Este atestado pode ser usado posteriormente para verificar a imagem do Docker, usando o seguinte comando:
valint verifica ml-service:mais recente
Este comando verifica a integridade da imagem – tanto o código quanto o modelo de ML. A verificação pode ser feita sempre que a imagem for implantada, garantindo assim a utilização de um container válido.
Construindo um serviço ML-Ops protegido
Combinando as capacidades demonstradas nos parágrafos anteriores, podemos agora demonstrar como proteger a construção de um serviço ML-Ops:
Pré-requisito: Depois que um modelo for selecionado – crie um atestado dele:
valint bom git: https://huggingface.co/benjamin/wtp-bert-tiny -o atestar
Construir pipeline:
1. Verifique a integridade e a licença do modelo no pipeline de construção:
clone git https://huggingface.co/benjamin/wtp-bert-tiny valint verifique git:wtp-bert-tiny -d att -c verify-license.yml
2. Construa a janela de encaixe e crie um atestado dela:
docker build -t ml-service:mais recente. valint bom ml-service:mais recente -o atestar
3. Antes de usar a imagem, verifique-a:
valint verifica ml-service:mais recente
Esta etapa de verificação garante que a imagem implantada é aquela criada com o modelo verificado dentro.

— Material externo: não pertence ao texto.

Definition eset_loaded (x : option LoadedSetup) (e : engine) : engine :=
  mkEngine (eg_config e) x (eg_runDir e) (eg_publicDir e) (eg_pin e) (eg_issue e) (eg_members e) (eg_ring e)
    (eg_registry e) (eg_policy e) (eg_authorization e) (eg_authority e) (eg_approval e) (eg_registryBytes e)
    (eg_authorized e) (eg_reports e) (eg_checks e) (eg_aliceUsed e) (eg_bobUsed e) (eg_revoked e) (eg_bundle e).
Definition eset_runDir (x : string) (e : engine) : engine :=
  mkEngine (eg_config e) (eg_loaded e) x (eg_publicDir e) (eg_pin e) (eg_issue e) (eg_members e) (eg_ring e)
    (eg_registry e) (eg_policy e) (eg_authorization e) (eg_authority e) (eg_approval e) (eg_registryBytes e)
    (eg_authorized e) (eg_reports e) (eg_checks e) (eg_aliceUsed e) (eg_bobUsed e) (eg_revoked e) (eg_bundle e).
Definition eset_publicDir (x : string) (e : engine) : engine :=
  mkEngine (eg_config e) (eg_loaded e) (eg_runDir e) x (eg_pin e) (eg_issue e) (eg_members e) (eg_ring e)
    (eg_registry e) (eg_policy e) (eg_authorization e) (eg_authority e) (eg_approval e) (eg_registryBytes e)
    (eg_authorized e) (eg_reports e) (eg_checks e) (eg_aliceUsed e) (eg_bobUsed e) (eg_revoked e) (eg_bundle e).
Definition eset_pin (x : bytes) (e : engine) : engine :=
  mkEngine (eg_config e) (eg_loaded e) (eg_runDir e) (eg_publicDir e) x (eg_issue e) (eg_members e) (eg_ring e)
    (eg_registry e) (eg_policy e) (eg_authorization e) (eg_authority e) (eg_approval e) (eg_registryBytes e)
    (eg_authorized e) (eg_reports e) (eg_checks e) (eg_aliceUsed e) (eg_bobUsed e) (eg_revoked e) (eg_bundle e).
Definition eset_issue (x : bytes) (e : engine) : engine :=
  mkEngine (eg_config e) (eg_loaded e) (eg_runDir e) (eg_publicDir e) (eg_pin e) x (eg_members e) (eg_ring e)
    (eg_registry e) (eg_policy e) (eg_authorization e) (eg_authority e) (eg_approval e) (eg_registryBytes e)
    (eg_authorized e) (eg_reports e) (eg_checks e) (eg_aliceUsed e) (eg_bobUsed e) (eg_revoked e) (eg_bundle e).
Definition eset_members (x : list member) (e : engine) : engine :=
  mkEngine (eg_config e) (eg_loaded e) (eg_runDir e) (eg_publicDir e) (eg_pin e) (eg_issue e) x (eg_ring e)
    (eg_registry e) (eg_policy e) (eg_authorization e) (eg_authority e) (eg_approval e) (eg_registryBytes e)
    (eg_authorized e) (eg_reports e) (eg_checks e) (eg_aliceUsed e) (eg_bobUsed e) (eg_revoked e) (eg_bundle e).
Definition eset_ring (x : Snapshot) (e : engine) : engine :=
  mkEngine (eg_config e) (eg_loaded e) (eg_runDir e) (eg_publicDir e) (eg_pin e) (eg_issue e) (eg_members e) x
    (eg_registry e) (eg_policy e) (eg_authorization e) (eg_authority e) (eg_approval e) (eg_registryBytes e)
    (eg_authorized e) (eg_reports e) (eg_checks e) (eg_aliceUsed e) (eg_bobUsed e) (eg_revoked e) (eg_bundle e).
Definition eset_registry (x : Registry) (e : engine) : engine :=
  mkEngine (eg_config e) (eg_loaded e) (eg_runDir e) (eg_publicDir e) (eg_pin e) (eg_issue e) (eg_members e)
    (eg_ring e) x (eg_policy e) (eg_authorization e) (eg_authority e) (eg_approval e) (eg_registryBytes e)
    (eg_authorized e) (eg_reports e) (eg_checks e) (eg_aliceUsed e) (eg_bobUsed e) (eg_revoked e) (eg_bundle e).
Definition eset_policy (x : TrustPolicy) (e : engine) : engine :=
  mkEngine (eg_config e) (eg_loaded e) (eg_runDir e) (eg_publicDir e) (eg_pin e) (eg_issue e) (eg_members e)
    (eg_ring e) (eg_registry e) x (eg_authorization e) (eg_authority e) (eg_approval e) (eg_registryBytes e)
    (eg_authorized e) (eg_reports e) (eg_checks e) (eg_aliceUsed e) (eg_bobUsed e) (eg_revoked e) (eg_bundle e).
Definition eset_authorization (x : RegistryAuthorization) (e : engine) : engine :=
  mkEngine (eg_config e) (eg_loaded e) (eg_runDir e) (eg_publicDir e) (eg_pin e) (eg_issue e) (eg_members e)
    (eg_ring e) (eg_registry e) (eg_policy e) x (eg_authority e) (eg_approval e) (eg_registryBytes e)
    (eg_authorized e) (eg_reports e) (eg_checks e) (eg_aliceUsed e) (eg_bobUsed e) (eg_revoked e) (eg_bundle e).
Definition eset_authority (x : option AuthoritySigner) (e : engine) : engine :=
  mkEngine (eg_config e) (eg_loaded e) (eg_runDir e) (eg_publicDir e) (eg_pin e) (eg_issue e) (eg_members e)
    (eg_ring e) (eg_registry e) (eg_policy e) (eg_authorization e) x (eg_approval e) (eg_registryBytes e)
    (eg_authorized e) (eg_reports e) (eg_checks e) (eg_aliceUsed e) (eg_bobUsed e) (eg_revoked e) (eg_bundle e).
Definition eset_approval (x : bytes) (e : engine) : engine :=
  mkEngine (eg_config e) (eg_loaded e) (eg_runDir e) (eg_publicDir e) (eg_pin e) (eg_issue e) (eg_members e)
    (eg_ring e) (eg_registry e) (eg_policy e) (eg_authorization e) (eg_authority e) x (eg_registryBytes e)
    (eg_authorized e) (eg_reports e) (eg_checks e) (eg_aliceUsed e) (eg_bobUsed e) (eg_revoked e) (eg_bundle e).
Definition eset_registryBytes (x : bytes) (e : engine) : engine :=
  mkEngine (eg_config e) (eg_loaded e) (eg_runDir e) (eg_publicDir e) (eg_pin e) (eg_issue e) (eg_members e)
    (eg_ring e) (eg_registry e) (eg_policy e) (eg_authorization e) (eg_authority e) (eg_approval e) x
    (eg_authorized e) (eg_reports e) (eg_checks e) (eg_aliceUsed e) (eg_bobUsed e) (eg_revoked e) (eg_bundle e).
Definition eset_authorized (x : option AuthorizedVerifier) (e : engine) : engine :=
  mkEngine (eg_config e) (eg_loaded e) (eg_runDir e) (eg_publicDir e) (eg_pin e) (eg_issue e) (eg_members e)
    (eg_ring e) (eg_registry e) (eg_policy e) (eg_authorization e) (eg_authority e) (eg_approval e)
    (eg_registryBytes e) x (eg_reports e) (eg_checks e) (eg_aliceUsed e) (eg_bobUsed e) (eg_revoked e)
    (eg_bundle e).
Definition eset_reports (x : list signedReport) (e : engine) : engine :=
  mkEngine (eg_config e) (eg_loaded e) (eg_runDir e) (eg_publicDir e) (eg_pin e) (eg_issue e) (eg_members e)
    (eg_ring e) (eg_registry e) (eg_policy e) (eg_authorization e) (eg_authority e) (eg_approval e)
    (eg_registryBytes e) (eg_authorized e) x (eg_checks e) (eg_aliceUsed e) (eg_bobUsed e) (eg_revoked e)
    (eg_bundle e).
Definition eset_checks (x : list demoCheck) (e : engine) : engine :=
  mkEngine (eg_config e) (eg_loaded e) (eg_runDir e) (eg_publicDir e) (eg_pin e) (eg_issue e) (eg_members e)
    (eg_ring e) (eg_registry e) (eg_policy e) (eg_authorization e) (eg_authority e) (eg_approval e)
    (eg_registryBytes e) (eg_authorized e) (eg_reports e) x (eg_aliceUsed e) (eg_bobUsed e) (eg_revoked e)
    (eg_bundle e).
Definition eset_aliceUsed (x : Z) (e : engine) : engine :=
  mkEngine (eg_config e) (eg_loaded e) (eg_runDir e) (eg_publicDir e) (eg_pin e) (eg_issue e) (eg_members e)
    (eg_ring e) (eg_registry e) (eg_policy e) (eg_authorization e) (eg_authority e) (eg_approval e)
    (eg_registryBytes e) (eg_authorized e) (eg_reports e) (eg_checks e) x (eg_bobUsed e) (eg_revoked e)
    (eg_bundle e).
Definition eset_bobUsed (x : Z) (e : engine) : engine :=
  mkEngine (eg_config e) (eg_loaded e) (eg_runDir e) (eg_publicDir e) (eg_pin e) (eg_issue e) (eg_members e)
    (eg_ring e) (eg_registry e) (eg_policy e) (eg_authorization e) (eg_authority e) (eg_approval e)
    (eg_registryBytes e) (eg_authorized e) (eg_reports e) (eg_checks e) (eg_aliceUsed e) x (eg_revoked e)
    (eg_bundle e).
Definition eset_revoked (x : bool) (e : engine) : engine :=
  mkEngine (eg_config e) (eg_loaded e) (eg_runDir e) (eg_publicDir e) (eg_pin e) (eg_issue e) (eg_members e)
    (eg_ring e) (eg_registry e) (eg_policy e) (eg_authorization e) (eg_authority e) (eg_approval e)
    (eg_registryBytes e) (eg_authorized e) (eg_reports e) (eg_checks e) (eg_aliceUsed e) (eg_bobUsed e) x
    (eg_bundle e).
Definition eset_bundle (x : bytes) (e : engine) : engine :=
  mkEngine (eg_config e) (eg_loaded e) (eg_runDir e) (eg_publicDir e) (eg_pin e) (eg_issue e) (eg_members e)
    (eg_ring e) (eg_registry e) (eg_policy e) (eg_authorization e) (eg_authority e) (eg_approval e)
    (eg_registryBytes e) (eg_authorized e) (eg_reports e) (eg_checks e) (eg_aliceUsed e) (eg_bobUsed e)
    (eg_revoked e) x.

Uma verificação semelhante pode ser realizada antes de cada implantação no Kubernetes usando o controlador de admissão do Scribe.
Recomendação
Investir em um produto de segurança da cadeia de fornecimento de software em 2024 que atenda tanto aos requisitos imediatos da cadeia de fornecimento de software quanto às demandas crescentes de MLOps é uma escolha estratégica.
Investir em uma solução baseada em evidências com um mecanismo de política flexível permitiria a integração futura com tecnologias emergentes de segurança MLOps específicas de domínio à medida que amadurecessem.
Por que esta é uma postagem do blog Scribe Security?
Você deve saber a resposta se leu tudo até aqui: Scribe fornece uma solução de segurança da cadeia de suprimentos de software baseada em evidências/atestados com um mecanismo de política flexível e extensível. Para um caso de uso elaborado de proteção de um pipeline MLOps usando produtos Scribe, pressione aqui.
Este conteúdo é oferecido a você pela Scribe Security, um fornecedor líder de soluções de segurança de cadeia de suprimentos de software ponta a ponta – fornecendo segurança de última geração para artefatos de código e processos de desenvolvimento e entrega de código em todas as cadeias de suprimentos de software. Saiba mais.